O potiguar Urbano Medeiros foi um menino prodígio, aos sete anos de idade já tocava saxofone soprano na Filarmônica de sua cidade.
Teve as primeiras lições de solfejo e prática instrumental com o seu pai maestro Bill Medeiros. Nesta idade já chamava a atenção do povo nas apresentações, por executar com perfeição choros difíceis como “Espinha de Bacalhau” e outros. Quando criança o que lhe marcou musicalmente pelo resto da vida foi uma apresentação do sanfoneiro Sivuca na sua cidade. Aos 17 anos foi considerado pelo Ministério da Cultura como o “maestro mais jovem do Brasil”, como regente da Filarmônica do Colégio estadual de Caicó – RN.

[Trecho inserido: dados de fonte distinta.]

(** * OrdenLexicoDiscretas: peptide enumeration and validation

    A shallow embedding of [OrdenLexicoDiscretas.py]: the residue table
    [amino_acids], the sorted alphabet [sorted_aas], the validity predicate
    [is_valid_peptide] and the generator [generate_peptides].

    Python values are modelled as follows.
    - [int] is [Z]; a one-character [str] (a residue code) is an [ascii];
      a tuple or string of codes is a [list ascii]; [''.join(seq)] is a
      [string].
    - [float] is IEEE 754 binary64, Rocq's primitive [float]; [+], [/], [*]
      and the comparisons are the primitive operations, which round to
      nearest even as CPython's do. The decimal literals of the table denote
      the nearest binary64 values, in Python and here alike.
    - An exception that escapes a function is a [Raise] result; the error
      monad below threads it through the calls.
    - The wall-clock measurements ([time()]) and the console output are left
      out; the two statistics that the function computes and prints are
      fields of the value that the model returns. *)

From Stdlib Require Import ZArith List Ascii String Uint63 Floats Bool Lia Sorted.
Import ListNotations.

Set Warnings "-inexact-float".

Local Open Scope Z_scope.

Aos 18 era primeiro saxofonista – solista da Filarmônica do BEC – Batalhão de Engenharia e Construção, em Caicó. E em São Gabriel da Cachoeira – AM. Ele morou por muitos anos em São Paulo onde trabalhou como músico, radialista, comunicador e arte-educador. Já passou por mais 4.800 cidades do Brasil e do mundo divulgando a cultura brasileira e aplicando a música com finalidades terapêuticas para pessoas com Câncer, H.I.V, doentes mentais, pessoas com depressão, jovens usuários de drogas.

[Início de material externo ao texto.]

(** X4.  When the platform refuses the creation call with [e], the call has been
    submitted all the same; [create_vm] prints [e] and returns [None], and it
    never reads a task. *)
Theorem create_vm_refused_returns_None
    (vc : Platform) (fuel : nat) (name : string) (w : World)
    (dc : Datacenter) (dcs : list Datacenter)
    (cl : ComputeResource) (cls : list ComputeResource)
    (ds : Datastore) (dss : list Datastore) (e : Exn) :
  vm_exists name w = (Ret false, w) ->
  rootFolder (content w) = dc :: dcs ->
  hostFolder dc = cl :: cls ->
  datastore_view (content w) = ds :: dss ->
  submit vc (creation_call name dc cl ds) (content w) = inl e ->
  exists w',
    create_vm vc fuel name w = (Ret VNone, w') /\
    submitted (trace w') = (submitted (trace w) ++ [creation_call name dc cl ds])%list /\
    printed (trace w')
    = (printed (trace w)
       ++ [("✅ Found datastore: " ++ ds_name ds)%string;
           ("Creating VM: " ++ name)%string;
           ("❌ Error during VM creation: " ++ str_exn e)%string])%list /\
    polls w' = polls w.
Proof.
  intros Hex Hdc Hcl Hds Hsub.
  eexists. split.
  - exact (create_vm_refused_run vc fuel name w dc dcs cl cls ds dss e
             Hex Hdc Hcl Hds Hsub).
  - simpl. rewrite submitted_app, printed_app. simpl. auto.
Qed.

Lemma create_vm_refused_returns_None_witness :
  exists w',
    create_vm (refusing (Fault "permission denied")) 5 "Shital_TestVM" lab
    = (Ret VNone, w') /\
    submitted (trace w')
    = (submitted (trace lab)
       ++ [creation_call "Shital_TestVM" dc0 {| resourcePool := Pool "Resources" [] |}
             {| ds_name := "LocalDS_0" |}])%list /\
    printed (trace w')
    = (printed (trace lab)
       ++ [("✅ Found datastore: " ++ "LocalDS_0")%string;
           ("Creating VM: " ++ "Shital_TestVM")%string;
           ("❌ Error during VM creation: "
            ++ str_exn (Fault "permission denied"))%string])%list /\
    polls w' = polls lab.
Proof.
  apply (create_vm_refused_returns_None (refusing (Fault "permission denied")) 5
           "Shital_TestVM" lab dc0 [] {| resourcePool := Pool "Resources" [] |} []
           {| ds_name := "LocalDS_0" |} [] (Fault "permission denied"));
    reflexivity.
Defined.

Tem experiência com concertos, palestras, cursos e vivências com os índios Yanomamis e outros povos esquecidos e marginalizados. Já se apresento na Argentina, Itália, França, Suíça, Portugal, Sardenha, Lituânia, Ucrânia, Iraque, Afeganistão, Rússia, Egito, Israel, Líbano, Síria.
Gravou ao longo da carreira 18 discos, 4 vídeos, 3 DVDs e lançou dois livros. E cada nota que sai do meu instrumento tem uma missão: levar cultura e melhoria ao planeta terra, confessa Urbano.
Segue abaixo a entrevista exclusiva com Urbano Medeiros para a www.ritmomelodia.mus.br, entrevistado por Antonio Carlos da Fonseca Barbosa em julho de 2007:
01) Ritmo Melodia: Qual a sua cidade de origem e data de nascimento?
Urbano Medeiros: Nasci no dia 31 de outubro de 1956 na cidade de São João do Sabugi, no Rio Grande do Norte.
02) RM: Como foi o seu primeiro contato com a música.
Urbano Medeiros: Foi em casa, pois sou de família de músicos. Papai (Bill Medeiros) era um ótimo músico (saxofonista). Sou judeu de tradição marrana. E em nossa família a arte é nossa respiração. Mamãe também cantava muito. Meus irmãos são todos ótimos músicos!
03) RM: Quais foram as suas primeiras influências musicais? Quais permaneceram e quais são as atuais?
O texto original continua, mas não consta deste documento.